Free and Low-Cost Strategies to Help Address Human Trafficking

By Margaret Henderson, M.P.A., and Rick Hoffman

A stock image of a young, distraught female.

Human trafficking is a prevalent and often-overlooked issue throughout the world.1 It can prove difficult to combat, and law enforcement agencies may not know where to begin.

While they always should be addressing this concern, agencies might choose to put particular emphasis on human trafficking investigations when cases emerge in their jurisdictions, members of the public demand a response to a certain form of trafficking, people of influence request that departments give more attention to the topic, or the organization receives resources that enable a new focus on these crimes.2

Ideally, agencies would employ personnel able to focus on sex and labor trafficking in terms of victims (supply), traffickers (distribution), and buyers (demand). Building up to that level of organizational capacity can take years, and having only one or a few officers with such expertise presents disadvantages.

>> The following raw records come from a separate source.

Lemma devices_on_snoc node l x : devices_on node (l ++ [x]) = devices_on node l ++ (if bool_decide (x.1 = node) then x.2 else []).
Proof. unfold devices_on. rewrite omap_app, concat_app. cbn. case_bool_decide; cbn; by rewrite ?app_nil_r. Qed.

Lemma node_tables_spec answers node :
  dget node [] (node_tables answers).1 = ranks_on node answers /\ dget node [] (node_tables answers).2 = devices_on node answers.
Proof.
  induction answers as [|[n gs] l [IH1 IH2]] using rev_ind; [done|]. unfold node_tables in *.
  rewrite imap_snoc, foldl_app, ranks_on_snoc, devices_on_snoc. cbn [foldl].
  destruct (foldl add_node (∅, ∅) (imap pair l)) as [w g]. cbn [add_node fst snd] in *. unfold dget in *.
  rewrite !dict_lookup_insert. case_decide as E; cbn.
  - subst n. rewrite bool_decide_true by done. by rewrite IH1, IH2.
  - rewrite bool_decide_false by done. by rewrite !app_nil_r.
Qed.

Lemma ranks_on_lt node l x : x ∈ ranks_on node l -> (x < length l)%nat.
Proof.
  induction l as [|y l IH] using rev_ind; [by intros ?%elem_of_nil|]. rewrite ranks_on_snoc, elem_of_app, length_app. cbn.
  intros [H|H]; [specialize (IH H); lia|]. case_bool_decide; [|by apply elem_of_nil in H]. apply list_elem_of_singleton in H. lia.
Qed.

Lemma index_of_app_l x l1 l2 k : index_of x l1 = Some k -> index_of x (l1 ++ l2) = Some k.
Proof.
  revert k. induction l1 as [|y l IH]; intros k; [done|]. cbn. destruct (x =? y)%nat; [done|].
  destruct (index_of x l) as [i|]; [|done]. cbn. intros [= <-]. by rewrite (IH i).
Qed.
Lemma index_of_notin x l : x ∉ l -> index_of x (l ++ [x]) = Some (length l).
Proof.
  induction l as [|y l IH]; intros H; cbn; [by rewrite Nat.eqb_refl|]. destruct (Nat.eqb_spec x y); [set_solver|].
  rewrite IH by set_solver. done.
Qed.

Lemma index_of_rank node answers rank gs :
  answers !! rank = Some (node, gs) -> index_of rank (ranks_on node answers) = Some (length (ranks_on node (take rank answers))).
Proof.
  induction answers as [|x l IH] using rev_ind; [done|]. intros H. rewrite ranks_on_snoc.
  apply lookup_snoc_Some in H as [[Hlt H]|[-> ->]].
  - rewrite take_app_le by lia. apply index_of_app_l. by apply IH.
  - rewrite take_app_length. cbn [fst]. rewrite bool_decide_true by done. apply index_of_notin. intros Hin%ranks_on_lt. lia.
Qed.

Lemma length_ranks_on node l : length (ranks_on node l) = length (List.filter (fun x => bool_decide (x.1 = node)) l).
Proof.
  induction l as [|x l IH] using rev_ind; [done|]. rewrite ranks_on_snoc, List.filter_app, !length_app, IH. cbn. by case_bool_decide.
Qed.

Lemma ranks_devices node l : Forall (fun x : string * list Z => x.2 <> []) l -> (length (ranks_on node l) <= length (devices_on node l))%nat.
Proof.
  intros Hl. induction l as [|x l IH] using rev_ind; [done|]. apply Forall_app in Hl as [Hl [Hx _]%Forall_cons].
  rewrite ranks_on_snoc, devices_on_snoc, !length_app. specialize (IH Hl). case_bool_decide; cbn; [|lia]. destruct (x.2); [done|]. cbn. lia.
Qed.

Lemma ranks_take node (l : list (string * list Z)) i j gs :
  (i < j)%nat -> l !! i = Some (node, gs) -> (length (ranks_on node (take i l)) < length (ranks_on node (take j l)))%nat.
Proof.
  intros Hij Hi. rewrite !length_ranks_on. rewrite <- (take_drop i (take j l)). rewrite take_take, Nat.min_l by lia.
  rewrite List.filter_app, length_app.
  assert (Hn : take j l !! i = Some (node, gs)) by (by rewrite lookup_take_lt).
  rewrite (drop_S _ _ _ Hn). cbn. rewrite bool_decide_true by done. cbn. lia.
Qed.

(** The local rank of every worker is the number of workers with lower ranks
    on its node: it exists, no two workers of a node share it, and it stays
    below the number of devices that the node's workers see, so that each
    worker has a device of its own to select. *)
Theorem local_ranks_exact (answers : list (string * list Z)) rank node gs :
  Forall (fun x => x.2 <> []) answers -> answers !! rank = Some (node, gs) ->
  exists k, local_rank answers rank = Ok k /\ k = length (ranks_on node (take rank answers)) /\
    (k < length (visible_devices answers node))%nat /\
    (forall rank' gs', answers !! rank' = Some (node, gs') -> local_rank answers rank' = Ok k -> rank' = rank).
Proof.
  intros Hg Hr.
  assert (Hk : forall r g, answers !! r = Some (node, g) -> local_rank answers r = Ok (length (ranks_on node (take r answers)))).
  { intros r g H. unfold local_rank. rewrite H. cbn. destruct (node_tables_spec answers node) as [-> _].
    by rewrite (index_of_rank node answers r g H). }
  exists (length (ranks_on node (take rank answers))). split; [by eapply Hk|]. split; [done|]. split.
  - unfold visible_devices. rewrite length_sort_by. destruct (node_tables_spec answers node) as [_ ->].
    eapply Nat.lt_le_trans; [|by apply ranks_devices].
    pose proof (ranks_take node answers rank (length answers) gs (lookup_lt_Some _ _ _ Hr) Hr) as Hx.
    by rewrite (take_ge answers (length answers)) in Hx by done.
  - intros r g H E. rewrite (Hk r g H) in E. injection E as E.
    destruct (Nat.lt_trichotomy r rank) as [Hlt|[->|Hlt]]; [|done|].
    + pose proof (ranks_take node answers r rank g Hlt H). lia.
    + pose proof (ranks_take node answers rank r gs Hlt Hr). lia.
Qed.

What low-cost or even free strategies exist that agencies can use to begin their efforts? How can they ensure that all personnel hold basic knowledge about the indicators, forms, and dynamics of human trafficking? Once officers become aware of the indicators of trafficking, subsequent training involves teaching them to document their observations appropriately and set up processes to initiate investigations.

Steps for Agencies

Every organization and individual has to start somewhere. Low and no-cost options exist for gradually enhancing an agency’s capacity to recognize, investigate, and charge cases of sex and labor trafficking, beginning with four initial steps.

  1. Start a process of self-education about trafficking through free online resources.
  2. Build an understanding of the indicators of trafficking.
  3. Refocus the lens through which law enforcement agencies view these cases.
  4. Integrate assessment of human trafficking into other criminal investigations.
Margaret Henderson

Ms. Henderson is a lecturer in the University of North Carolina at Chapel Hill School of Government.

Rick Hoffman

Mr. Hoffman is a retired detective from the Raleigh, North Carolina, Police Department.

Free Training Resources

Learning the basics about human trafficking is possible without tapping into the training budget. There exist many reports, discussions, training modules, and other resources available online at no charge.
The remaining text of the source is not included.